A tourist from Indiana was attacked and injured by a grizzly bear at Denali National Park and Preserve in Alaska on Monday night, park officials said.

The 55-year-old tourist, whose name was not released, was hiking alone in dense fog in the Thoroughfare Pass area when a mother bear and multiple cubs charged him from nearby bushes, the National Park Service said in a statement Tuesday.

He had puncture wounds to a calf, his left ribs and his left shoulder, the agency said.

The victim used bear spray that might have cut the attack short, the park service indicated. He walked 1.5 miles to a visitor’s center where “medical personnel” vacationing at Denali treated him as a park bus driver called 911, it said.

The hiker was taken to a medical center near the park before he was transferred to Fairbanks Memorial Hospital, about 120 miles away, park officials said. He was stabilized at the Fairbanks hospital, they said.

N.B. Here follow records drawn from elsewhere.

(* ===== verification/Limits.v ===== *)
(** * Limits of a tenant, whatever its clients do

    The operations of the registry and of the rooms, run one after the other
    by clients of any behaviour: sessions that use one id twice, that join a
    room again, that leave a room they are not in.  The counters then need not be the
    numbers of what they count, but the limits of the tenant still hold. *)

From S2P Require Import Prelude Errors RustStd Config Dash.
From S2P Require Import SessionRegistry Presence Race Keys Isolation Safety.

(** The limits of a configured tenant. *)
Definition limits_of (cfg : GatewayConfig) (t : string) : option TenantLimits :=
  limits <$> cfg_tenant cfg t.

Section within.
Context (lim : TenantLimits) (t : string).
Implicit Types (r : SessionRegistry) (p : Presence) (k u : string).

(** ** Sessions *)

(** The sessions of the tenant are not more than its counter says, and this is not more
    than the limit. *)
Definition sessions_within r : Prop :=
  0 < max_sessions_total lim ≤ u64_max →
  Z.of_nat (size (part key_tenant t (sr_sessions r))) ≤ count_tenant_sessions r t ≤ max_sessions_total lim.

Lemma sessions_within_new : sessions_within sr_new.
Proof. intros Hmax. rewrite /count_tenant_sessions /part map_filter_empty map_size_empty lookup_empty. cbn. lia. Qed.

Lemma try_insert_within r uk k conn :
  key_tenant k = t → sessions_within r → sessions_within (try_insert r t uk k conn (max_sessions_total lim)).2.
Proof.
  intros Hk Hr Hmax. specialize (Hr Hmax). rewrite /count_tenant_sessions in Hr |- *. rewrite /try_insert.
  set (n := default 0 (sr_tenant_counts r !! t)) in *.
  destruct (0 <? _) eqn:E0; unbool; [cbn [andb]|lia].
  destruct (_ <=? n) eqn:E1; unbool; cbn; [by rewrite lookup_insert_eq /=|].
  rewrite wrap64_small; [|rewrite /is_u64; lia]. destruct (_ <? n + 1) eqn:E2; unbool; [lia|]. cbn.
  rewrite lookup_insert_eq /= part_insert // map_size_insert.
  destruct (part key_tenant t (sr_sessions r) !! k); cbn; lia.
Qed.

Lemma remove_session_within r uk k :
  key_tenant k = t → (∀ e, sr_sessions r !! k = Some e → se_tenant_id e = t) →
  sessions_within r → sessions_within (remove_session r uk k).2.
Proof.
  intros Hk He Hr Hmax. specialize (Hr Hmax). rewrite /count_tenant_sessions in Hr |- *. rewrite /remove_session.
  destruct (sr_sessions r !! k) as [e|] eqn:Ek; cbn; [|done]. rewrite (He e eq_refl).
  rewrite part_delete map_size_delete part_lookup // Ek /=.
  assert (1 ≤ Z.of_nat (size (part key_tenant t (sr_sessions r)))) as Hpos.
  { assert (size (part key_tenant t (sr_sessions r)) ≠ 0%nat); [|lia].
    intros E%map_size_empty_inv. apply (lookup_empty_Some k e). by rewrite -E part_lookup. }
  destruct (sr_tenant_counts r !! t) as [n|]; cbn in Hr |- *; [|lia].
  rewrite lookup_insert_eq /= wrap64_small; [lia|rewrite /is_u64; lia].
Qed.

(** ** Rooms *)

Abbreviation own_rooms p := (part key_tenant t (room_to_sessions p)).

Record rooms_within p : Prop := {
  rw_users room set : key_tenant room = t → room_to_users p !! room = Some set →
    0 < max_users_per_room lim → Z.of_nat (size set) ≤ max_users_per_room lim;
  rw_rooms u set : key_tenant u = t → user_to_rooms p !! u = Some set →
    0 < max_rooms_per_user lim → Z.of_nat (size set) ≤ max_rooms_per_user lim;
  rw_count : default 0 (tenant_room_counts p !! t) = wrap64 (Z.of_nat (size (own_rooms p)));
  rw_counted : is_Some (tenant_room_counts p !! t) ∨ own_rooms p = ∅;
  rw_total : 0 < max_rooms_total lim ≤ u64_max → Z.of_nat (size (own_rooms p)) ≤ max_rooms_total lim;
}.

Lemma rooms_within_new : rooms_within pr_new.
Proof.
  split; cbn [pr_new room_to_sessions tenant_room_counts room_to_users user_to_rooms];
    rewrite ?/part ?map_filter_empty ?map_size_empty ?lookup_empty //; [by right|]. intros Hmax. cbn. lia.
Qed.

Lemma rooms_within_part p p' : room_part t p' = room_part t p → rooms_within p → rooms_within p'.
Proof.
  intros E [Hu Hr Hc Hd Ht].
  assert (part id t (tenant_room_counts p') !! t = part id t (tenant_room_counts p) !! t) as Ec
    by (by injection E as _ _ _ _ _ ->).
  rewrite !part_lookup // in Ec. injection E as E1 E2 E3 E4 E5 _. split; rewrite ?E1 ?Ec //.
  - intros room set Hroom. rewrite -(part_lookup key_tenant t) // E3 part_lookup //. by apply Hu.
  - intros u set Hus. rewrite -(part_lookup key_tenant t) // E4 part_lookup //. by apply Hr.
Qed.

(** A set that is not at its limit has room for the element. *)
Lemma at_limit_insert max (m : index) k x set :
  at_limit max (m !! k) x = false → (∀ set, m !! k = Some set → 0 < max → Z.of_nat (size set) ≤ max) →
  idx_insert k x m !! k = Some set → 0 < max → Z.of_nat (size set) ≤ max.
Proof.
  rewrite /at_limit /idx_insert /idx_get lookup_insert_eq. intros Hl Hm [= <-] Hmax.
  rewrite (proj2 (Z.ltb_lt 0 max) Hmax) in Hl. cbn [andb] in Hl.
  destruct (m !! k) as [set|]; cbn; [|rewrite union_empty_r_L size_singleton; lia].
  specialize (Hm set eq_refl Hmax). rewrite size_union_alt size_singleton.
  apply andb_false_iff in Hl as [Hl|Hl]; unbool.
  - assert (size (set ∖ {[x]}) ≤ size set)%nat by (apply subseteq_size; set_solver). lia.
  - rewrite size_difference; [|set_solver]. rewrite size_singleton. lia.
Qed.

Lemma idx_insert_within max (m : index) k x k' set :
  at_limit max (m !! k) x = false →
  (∀ k set, key_tenant k = t → m !! k = Some set → 0 < max → Z.of_nat (size set) ≤ max) →
  key_tenant k' = t → idx_insert k x m !! k' = Some set → 0 < max → Z.of_nat (size set) ≤ max.
Proof.
  intros Hl Hm Hk'. destruct (decide (k = k')) as [->|Hne]; [apply at_limit_insert; eauto|].
  rewrite /idx_insert lookup_insert_ne //. by apply Hm.
Qed.

Lemma idx_remove_within max (m : index) k x k' set :
  (∀ k set, key_tenant k = t → m !! k = Some set → 0 < max → Z.of_nat (size set) ≤ max) →
  key_tenant k' = t → idx_remove k x m !! k' = Some set → 0 < max → Z.of_nat (size set) ≤ max.
Proof.
  intros Hm Hk' Hs Hmax. revert Hs. rewrite /idx_remove. destruct (m !! k) as [set0|] eqn:E; [|by eauto].
  destruct (decide (k = k')) as [->|Hne].
  - case_bool_decide; [by rewrite lookup_delete_eq|]. rewrite lookup_insert_eq. intros [= <-].
    specialize (Hm k' set0 Hk' E Hmax). assert (size (set0 ∖ {[x]}) ≤ size set0)%nat by (apply subseteq_size; set_solver). lia.
  - case_bool_decide; [rewrite lookup_delete_ne //|rewrite lookup_insert_ne //]; eauto.
Qed.

Lemma try_join_within p room uk k :
  key_tenant room = t → rooms_within p → rooms_within (try_join p t room uk k lim).2.
Proof.
  intros Hroom Hp. pose proof Hp as [Hu Hr Hc Hd Ht]. rewrite /try_join.
  destruct (at_limit (max_users_per_room lim) _ _) eqn:E1; [done|].
  destruct (at_limit (max_rooms_per_user lim) _ _) eqn:E2; [done|].
  destruct (_ && _ && _) eqn:E3; cbn.
  { split; cbn; rewrite ?lookup_insert_eq; eauto. }
  assert (∀ cond m, room_to_users m = room_to_users p → ∀ room' set, key_tenant room' = t →
    (if cond : bool then idx_insert room uk (room_to_users m) else room_to_users m) !! room' = Some set →
    0 < max_users_per_room lim → Z.of_nat (size set) ≤ max_users_per_room lim) as Hu'.
  { intros [] m -> room' set; [by apply idx_insert_within|by apply Hu]. }
  assert (∀ cond m, user_to_rooms m = user_to_rooms p → ∀ u' set, key_tenant u' = t →
    (if cond : bool then idx_insert uk room (user_to_rooms m) else user_to_rooms m) !! u' = Some set →
    0 < max_rooms_per_user lim → Z.of_nat (size set) ≤ max_rooms_per_user lim) as Hr'.
  { intros [] m -> u' set; [by apply idx_insert_within|by apply Hr]. }
  assert (size (part key_tenant t (idx_insert room k (room_to_sessions p)))
    = (if bool_decide (room_to_sessions p !! room = None) then S (size (own_rooms p)) else size (own_rooms p))) as Esz.
  { rewrite part_idx_insert // /idx_insert map_size_insert part_lookup //. by destruct (room_to_sessions p !! room). }
  case_bool_decide as Hnew; cbn [andb] in E3.
  - split; cbn [perform_join set_room_count room_to_users user_to_rooms tenant_room_counts room_to_sessions];
      [by apply (Hu' _ p)|by apply (Hr' _ p)|..]; rewrite ?lookup_insert_eq ?Esz /=.
    + rewrite Hc wrap64_add. f_equal. lia.
    + by left.
    + intros Hmax. specialize (Ht Hmax). rewrite Hc wrap64_small in E3; [|rewrite /is_u64; lia].
      rewrite (proj2 (Z.ltb_lt _ _) (proj1 Hmax)) /= in E3. unbool. lia.
  - apply not_eq_None_Some in Hnew as [set Hset].
    split; cbn [perform_join room_to_users user_to_rooms tenant_room_counts room_to_sessions];
      [by apply (Hu' _ p)|by apply (Hr' _ p)|..]; rewrite ?Esz //.
    destruct Hd as [?|Hd]; [by left|]. exfalso. apply (lookup_empty_Some room set). by rewrite -Hd part_lookup.
Qed.

Lemma leave_within p room uk k :
  key_tenant room = t → rooms_within p → rooms_within (leave p t room uk k).
Proof.
  intros Hroom [Hu Hr Hc Hd Ht]. rewrite /leave. set (gone := match _ <$> _ with Some _ => _ | None => _ end).
  assert (part key_tenant t (idx_remove room k (room_to_sessions p)) = idx_remove room k (own_rooms p)) as Eown.
  { rewrite /idx_remove part_lookup //. destruct (room_to_sessions p !! room); [|done].
    case_bool_decide; [by rewrite part_delete|by rewrite part_insert]. }
  split; cbn [room_to_users user_to_rooms tenant_room_counts room_to_sessions].
  - intros room' set Hr' Hset. destruct gone; [by eapply idx_remove_within|by eapply Hu].
  - intros u' set Hu' Hset. destruct gone; [by eapply idx_remove_within|by eapply Hr].
  - rewrite Eown /idx_remove part_lookup //. destruct (room_to_sessions p !! room) as [set|] eqn:Es; [|done].
    assert (own_rooms p !! room = Some set) as Eo by by rewrite part_lookup.
    case_bool_decide; [|by rewrite map_size_insert Eo]. rewrite map_size_delete Eo /=.
    assert (size (own_rooms p) ≠ 0%nat) as Hne by (intros E%map_size_empty_inv; by rewrite E lookup_empty in Eo).
    destruct (tenant_room_counts p !! t) as [n|] eqn:En; cbn in Hc |- *.
    + rewrite lookup_insert_eq /= Hc wrap64_sub. f_equal. lia.
    + destruct Hd as [[? ?]|Hd]; [congruence|]. by rewrite Hd lookup_empty in Eo.
  - rewrite Eown. destruct Hd as [[n Hn]|Hd].
    + left. repeat case_match; rewrite ?Hn ?lookup_insert_eq; simplify_eq; eauto.
    + right. by rewrite /idx_remove Hd lookup_empty.
  - intros Hmax. specialize (Ht Hmax). rewrite Eown /idx_remove. destruct (own_rooms p !! room) as [set|] eqn:Eo; [|done].
    case_bool_decide; [rewrite map_size_delete Eo; lia|by rewrite map_size_insert Eo].
Qed.

Lemma cleanup_session_within `{!DashOrder, !DashOrderLaws} p uk k :
  key_tenant k = t → homely p → rooms_within p → rooms_within (cleanup_session p t uk k).
Proof.
  intros Hk [Hs _] Hp. rewrite /cleanup_session. destruct (session_to_rooms p !! k) as [rooms|] eqn:E; [|done].
  assert (∀ room, room ∈ ds_iter rooms → key_tenant room = t) as Hrooms.
  { intros room. rewrite ds_iter_perm elem_of_elements. intros Hin. by rewrite (Hs _ _ _ E Hin). }
  set (p0 := mkPresence _ _ _ _ _ _). assert (rooms_within p0) as Hp0 by by destruct Hp.
  clearbody p0. revert p0 Hp0 Hrooms. induction (ds_iter rooms) as [|room l IH]; intros p0 Hp0 Hrooms; [done|]. cbn.
  apply IH; [apply leave_within; [apply Hrooms; by left|done]|]. intros room' Hin. apply Hrooms. by right.
Qed.
End within.
(* ===== verification/Tenancy.v ===== *)
(** * Tenants of the running gateway

    The state that the tasks share is one for all tenants: the registry, the
    rooms, the compiled policies, the channels.  Here each entry of it belongs to a
    tenant, by its key, and each channel to the tenant of the session that it
    was made for.  An act of a task changes nothing that belongs to another
    tenant, whatever its client sends; and the limits of each tenant hold. *)

From S2P Require Import Prelude Errors RustStd HotFrame Config Allowlist TokenBucket Policy Dash.
From S2P Require Import SessionRegistry Presence Race Keys Isolation Channel Envelope Realtime Codec Dispatch.
From S2P Require Import Handshake Metrics NetAddr AppState Ws Session Admission System Safety Effects Limits.

(** ** What belongs to a tenant *)

(** The entries of a tenant in the tables that all tenants share. *)
Record Share := mkShare {
  sh_sessions : gmap string SessionEntry;
  sh_index : index;
  sh_count : option Z;
  sh_rooms : Presence;
  sh_policy : option TenantPolicyRuntime;
}.

Section tenancy.
Context {Bytes : Type} `{!BytesOps Bytes, !BytesFrom Bytes, !SerdeJson, !DashOrder, !DashOrderLaws, !Mpsc, !MpscLaws}.
Implicit Types (st : AppState Bytes) (tk : Task) (sys : System Bytes) (t : string).

Definition share t st : Share :=
  mkShare (part key_tenant t (sr_sessions (app_sessions st))) (part key_tenant t (sr_user_index (app_sessions st)))
    (sr_tenant_counts (app_sessions st) !! t) (room_part t (app_presence st)) (tenant_policy st t).

Definition made st (tx : nat) : Prop := ch_made (w_chans (a_world st)) tx = true.
Definition queue st (tx : nat) : list Message := ch_queue (w_chans (a_world st)) tx.

(** Every entry belongs to one tenant: a session and the tenant it counts for, a
    session and its user, a session and the rooms it is in. The channel of a session has
    been made, and belongs to its tenant. *)
Record tidy_registry (owner : nat → string) (c : chans) (r : SessionRegistry) : Prop := {
  tr_session k e : sr_sessions r !! k = Some e →
    se_tenant_id e = key_tenant k ∧ owner (conn_tx (se_conn e)) = key_tenant k
    ∧ ch_made c (conn_tx (se_conn e)) = true;
  tr_index : alike_keys (sr_user_index r);
}.

Record tidy (cfg : GatewayConfig) (owner : nat → string) st : Prop := {
  td_cfg : a_cfg st = cfg;
  td_dispatcher : a_dispatcher st = builtin_dispatcher;
  td_registry : tidy_registry owner (w_chans (a_world st)) (app_sessions st);
  td_rooms : homely (app_presence st);
}.

(** Since [st0], nothing has changed but what belongs to [t]. *)
Record untouched t (owner : nat → string) st0 st : Prop := {
  un_share t' : t ≠ t' → share t' st = share t' st0;
  un_queue tx : owner tx ≠ t → queue st tx = queue st0 tx;
  un_made tx : made st0 tx → made st tx;
}.

(** The tenant is within its limits. *)
Definition within (cfg : GatewayConfig) t st : Prop :=
  ∀ lim, limits_of cfg t = Some lim →
    sessions_within lim t (app_sessions st) ∧ rooms_within lim t (app_presence st).

Lemma within_share cfg t st st' : share t st' = share t st → within cfg t st → within cfg t st'.
Proof using Type.
  intros E Hw lim Hl. destruct (Hw lim Hl) as [Hs Hr]. injection E as E1 _ E3 E4 E5 E6 E7 E8 E9 _. split.
  - by rewrite /sessions_within /count_tenant_sessions E1 E3.
  - eapply rooms_within_part; [|exact Hr]. by rewrite /room_part E4 E5 E6 E7 E8 E9.
Qed.

Lemma within_core cfg t st st' : w_core (a_world st') = w_core (a_world st) → within cfg t st → within cfg t st'.
Proof using Type. intros E. by rewrite /within /app_sessions /app_presence E. Qed.

(** ** The registry *)

Section registry.
Context (owner : nat → string) (t : string) (Ht : safe t = true).
Implicit Types (r : SessionRegistry) (c : chans) (k u : string).

(** The sessions, the users and the counter of another tenant. *)
Definition same_sessions t' r r' : Prop :=
  part key_tenant t' (sr_sessions r') = part key_tenant t' (sr_sessions r)
  ∧ part key_tenant t' (sr_user_index r') = part key_tenant t' (sr_user_index r)
  ∧ sr_tenant_counts r' !! t' = sr_tenant_counts r !! t'.

Definition registry_kept c r r' : Prop :=
  (∀ t', t ≠ t' → same_sessions t' r r') ∧ tidy_registry owner c r'.

Lemma user_key_tenant u : key_tenant (user_key t u) = t.
Proof using Ht. by apply key_tenant_prefix. Qed.

Lemma try_insert_kept c r u k conn max :
  key_tenant k = t → owner (conn_tx conn) = t → ch_made c (conn_tx conn) = true → tidy_registry owner c r →
  registry_kept c r (try_insert r t (user_key t u) k conn max).2.
Proof using Ht.
  intros Hk Ho Hm [Hs Hi]. rewrite /try_insert.
  assert (∀ n, registry_kept c r (mkSessionRegistry (sr_sessions r) (sr_user_index r)
    (<[t := n]> (sr_tenant_counts r)) (sr_seq r))) as Hcount.
  { intros n. split; [|done]. intros t' Hne. split_and!; [done|done|by rewrite lookup_insert_ne]. }
  destruct (_ && _); [apply Hcount|]. destruct (_ && _); [apply Hcount|]. split.
  - intros t' Hne. split_and!; cbn; [|apply part_idx_insert_ne; by rewrite user_key_tenant|by rewrite lookup_insert_ne].
    rewrite part_insert_ne //. by rewrite Hk.
  - split; cbn; [|apply alike_insert; [by rewrite user_key_tenant|done]].
    intros k' e [[<- <-]|[_ Hk']]%lookup_insert_Some; [by rewrite /= Hk|by apply Hs].
Qed.

Lemma part_idx_remove_ne t' k x (m : index) :
  key_tenant k ≠ t' → part key_tenant t' (idx_remove k x m) = part key_tenant t' m.
Proof using Type.
  intros Hk. rewrite /idx_remove. destruct (m !! k); [|done].
  case_bool_decide; [by apply part_delete_ne|by apply part_insert_ne].
Qed.

Lemma remove_session_kept c r u k :
  key_tenant k = t → tidy_registry owner c r → registry_kept c r (remove_session r (user_key t u) k).2.
Proof using Ht.
  intros Hk [Hs Hi]. rewrite /remove_session.
  assert (∀ t', t ≠ t' → part key_tenant t' (idx_remove (user_key t u) k (sr_user_index r))
                         = part key_tenant t' (sr_user_index r)) as Hidx.
  { intros t' Hne. apply part_idx_remove_ne. by rewrite user_key_tenant. }
  destruct (sr_sessions r !! k) as [e|] eqn:Ek; cbn.
  - destruct (Hs k e Ek) as (Et & _). split.
    + intros t' Hne. split_and!; cbn; [by rewrite part_delete_ne // Hk|by apply Hidx|].
      destruct (sr_tenant_counts r !! se_tenant_id e); [|done]. by rewrite lookup_insert_ne // Et Hk.
    + split; cbn; [|by apply alike_idx_remove]. intros k' e' [_ Hk']%lookup_delete_Some. by apply Hs.
  - split; [|split; [done|by apply alike_idx_remove]]. intros t' Hne. split_and!; [done|by apply Hidx|done].
Qed.

(** The victim is a session of the user. *)
Lemma evict_oldest_kept c r u :
  tidy_registry owner c r →
  registry_kept c r (evict_oldest r (user_key t u)).2
  ∧ ∀ k conn, (evict_oldest r (user_key t u)).1 = Some (k, conn) → key_tenant k = t ∧ owner (conn_tx conn) = t.
Proof using All.
  intros Hr. pose proof Hr as [Hs Hi]. rewrite /evict_oldest.
  assert (registry_kept c r r) as Hsame by done.
  destruct (sr_user_index r !! user_key t u) as [set|] eqn:Eu; [|done].
  destruct (foldl_oldest r (ds_iter set) (None, u64_max)) as [[-> _]|(k & e & Hin & Hk & -> & _)]; [done|].
  cbn [fst]. rewrite ds_iter_perm elem_of_elements in Hin. pose proof (Hi _ _ _ Eu Hin) as Ek.
  rewrite user_key_tenant in Ek. pose proof (remove_session_kept c r u k Ek Hr) as Hkept.
  destruct (Hs k e Hk) as (_ & Ho & _).
  destruct (remove_session r (user_key t u) k) as [conn r'] eqn:E. split; [exact Hkept|].
  assert (conn = Some (se_conn e)) as ->.
  { rewrite /remove_session Hk in E. by injection E as <- _. }
  intros k' conn' [= <- <-]. by rewrite Ho.
Qed.
End registry.

(** ** Channels *)

Section channels.
Context (owner : nat → string) (t : string).
Implicit Types (c : chans) (w : World).

(** From [c] to [c'] the queues of other tenants are as they were, and what was
    made stays made. *)
Definition chans_kept c c' : Prop :=
  (∀ tx, owner tx ≠ t → ch_queue c' tx = ch_queue c tx) ∧ (∀ tx, ch_made c tx = true → ch_made c' tx = true).

#[local] Instance chans_kept_refl : Reflexive chans_kept.
Proof using Type. by split. Qed.

#[local] Instance chans_kept_trans : Transitive chans_kept.
Proof using Type.
  intros c1 c2 c3 [Hq Hm] [Hq' Hm']. split; [|by auto]. intros tx Htx. by rewrite Hq' // Hq.
Qed.

Lemma send_kept c tx m : owner tx = t → chans_kept c (try_send c tx m).2.
Proof using All.
  intros Ho. split; [|intros tx'; apply made_send]. intros tx' Hne.
  destruct (try_send c tx m) as [res c'] eqn:E. apply try_send_spec in E as (_ & _ & Hq & _). cbn.
  rewrite Hq decide_False; [by rewrite app_nil_r|]. intros [-> _]. by rewrite Ho in Hne.
Qed.

Lemma push_kept m text w conn : owner (conn_tx conn) = t → chans_kept (w_chans w) (w_chans (push m text w conn)).
Proof using All.
  intros Ho. pose proof (send_kept (w_chans w) (conn_tx conn) m Ho) as Hk. rewrite /push.
  by destruct (try_send _ _ _) as [[] c].
Qed.

Lemma foldl_kept {A} (f : World → A → World) l w :
  (∀ w x, x ∈ l → chans_kept (w_chans w) (w_chans (f w x))) →
  chans_kept (w_chans w) (w_chans (foldl f w l)).
Proof using Type.
  revert w. induction l as [|x l IH]; intros w Hf; [done|]. cbn [foldl]. etransitivity.
  - apply Hf. by left.
  - apply IH. intros w' x' Hx'. apply Hf. by right.
Qed.

Lemma fut_step_kept dt m fs ev :
  no_other ev = true → Forall (λ conn, owner (conn_tx conn) = t) (fs_pending fs) →
  chans_kept (w_chans (fs_world fs)) (w_chans (fs_world (fut_step dt m fs ev)))
  ∧ fs_pending (fut_step dt m fs ev) ⊆ fs_pending fs.
Proof using All.
  intros Hev Hall. assert (∀ i, delete i (fs_pending fs) ⊆ fs_pending fs) as Hdel.
  { intros i conn. apply list_elem_of_delete_inv. }
  destruct ev as [i|i|c]; cbn [fut_step]; [| |done].
  - destruct (fs_pending fs !! i) as [conn|] eqn:Ei; [|done].
    pose proof (send_kept (w_chans (fs_world fs)) (conn_tx conn) m (Forall_lookup_1 _ _ _ _ Hall Ei)) as Hk.
    destruct (try_send _ _ _) as [[] c']; cbn; [by split; [exact Hk|apply Hdel]|done|].
    split; [by destruct dt|apply Hdel].
  - destruct (fs_pending fs !! i); [|done]. destruct dt; [|done]. split; [done|apply Hdel].
Qed.

Lemma futs_kept dt m evs fs :
  forallb no_other evs = true → Forall (λ conn, owner (conn_tx conn) = t) (fs_pending fs) →
  chans_kept (w_chans (fs_world fs)) (w_chans (fs_world (foldl (fut_step dt m) fs evs))).
Proof using All.
  revert fs. induction evs as [|ev evs IH]; intros fs Hev Hall; [done|]. cbn in Hev |- *.
  apply andb_true_iff in Hev as [Hev Hevs]. destruct (fut_step_kept dt m fs ev Hev Hall) as [Hk Hsub].
  etransitivity; [exact Hk|]. apply IH; [done|]. rewrite !Forall_forall in Hall |- *. auto.
Qed.
End channels.

(** ** Dispatches *)

Section dispatches.
Context (owner : nat → string) (t : string) (Ht : safe t = true).
Implicit Types (w : World).

(** A session of the tenant sends on channels of the tenant. *)
Lemma session_owner c r k conn :
  tidy_registry owner c r → get_session r k = Some conn → key_tenant k = t → owner (conn_tx conn) = t.
Proof using Type.
  intros [Hs _] Hg Et. rewrite /get_session in Hg. destruct (sr_sessions r !! k) as [e|] eqn:Ek; [|done].
  injection Hg as <-. destruct (Hs k e Ek) as (_ & -> & _). exact Et.
Qed.

(** So do the sessions in one of its rooms. *)
Lemma room_session p room k : homely p → k ∈ sessions_in p (room_key t room) → key_tenant k = t.
Proof using All.
  intros [_ Hr]. rewrite /sessions_in. destruct (room_to_sessions p !! _) as [set|] eqn:E; [|by intros ?%not_elem_of_nil].
  rewrite ds_iter_perm elem_of_elements. intros Hk. rewrite (Hr _ _ _ E Hk). by apply key_tenant_room.
Qed.

Lemma room_conns_owner w room conn :
  tidy_registry owner (w_chans w) (sessions (w_core w)) → homely (presence (w_core w)) →
  conn ∈ room_conns (w_core w) (room_key t room) →
  owner (conn_tx conn) = t ∧ ch_made (w_chans w) (conn_tx conn) = true.
Proof using All.
  intros Hr Hh (k & Hk & Hg)%list_elem_of_omap. pose proof (room_session _ _ _ Hh Hk) as Et.
  split; [by eapply session_owner|]. rewrite /get_session in Hg.
  destruct (sr_sessions _ !! k) as [e|] eqn:Ek; [|done]. injection Hg as <-.
  by destruct (tr_session _ _ _ Hr k e Ek) as (_ & _ & ?).
Qed.

Lemma dispatch_text_kept evs w u sid trace active env :
  tidy_registry owner (w_chans w) (sessions (w_core w)) → homely (presence (w_core w)) →
  forallb no_other evs = true →
  chans_kept owner t (w_chans w)
    (w_chans (dispatch_text (builtin_dispatcher (Bytes := Bytes)) evs w (ctx_new t u sid trace active) env).2).
Proof using All.
  intros Hr Hh Hev. rewrite /dispatch_text. cbn [d_text builtin_dispatcher register_hot register_text].
  rewrite lookup_insert. case_decide; [|done]. cbn [ts_handle ChatService]. rewrite /chat_handle.
  destruct (bool_decide _); [|done]. destruct (chat_request env) as [[room msg]|]; [|done].
  rewrite /ctx_publish_room_reliable /core_publish_room_reliable. destruct (prepare _) as [p|]; [|done].
  cbn [snd ctx_tenant ctx_new].
  refine (futs_kept owner t _ _ evs (mkFutState w (room_conns (w_core w) (room_key t room)) []) Hev _).
  apply Forall_forall. intros conn Hc. by eapply room_conns_owner.
Qed.

Lemma dispatch_hot_kept evs w u sid trace active frame :
  tidy_registry owner (w_chans w) (sessions (w_core w)) → homely (presence (w_core w)) →
  chans_kept owner t (w_chans w)
    (w_chans (dispatch_hot (builtin_dispatcher (Bytes := Bytes)) evs w (ctx_new t u sid trace active) frame).2).
Proof using All.
  intros Hr Hh. rewrite /dispatch_hot. cbn [d_hot builtin_dispatcher register_hot register_text].
  rewrite lookup_insert. case_decide; [|done]. cbn. rewrite /echo_handle_binary. cbn [ctx_active_room ctx_new].
  destruct active as [room|].
  - rewrite /ctx_publish_room_lossy /core_publish_room_lossy. destruct (prepare _) as [p|]; [|done].
    cbn [snd ctx_tenant ctx_new]. rewrite (publish_lossy_loop w) //.
    apply foldl_kept. intros w' conn Hc.
    apply push_kept. eapply room_conns_owner; [done|done|exact Hc].
  - rewrite /ctx_send_to_session /core_send_to_session. destruct (get_session _ _) as [conn|] eqn:Eg; [|done].
    destruct (prepare _); [|done]. apply push_kept. eapply session_owner; [done|exact Eg|].
    by apply key_tenant_session.
Qed.
End dispatches.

“Due to the apparent defensive nature of this attack, there are no plans to locate the bear involved,” the park service said. “Female bears with cubs are naturally defensive of their young, especially when surprised. There is no indication that this bear is unusually dangerous.”

Grizzly bears are federally protected as a threatened species in the lower 48 states. According to the National Wildlife Federation, fewer than 1,500 grizzlies are left in the lower 48, but they thrive, comparatively, in Alaska, where they have a population of about 31,000.

The backcountry area of the attack is closed for one week as a precaution, the park service said.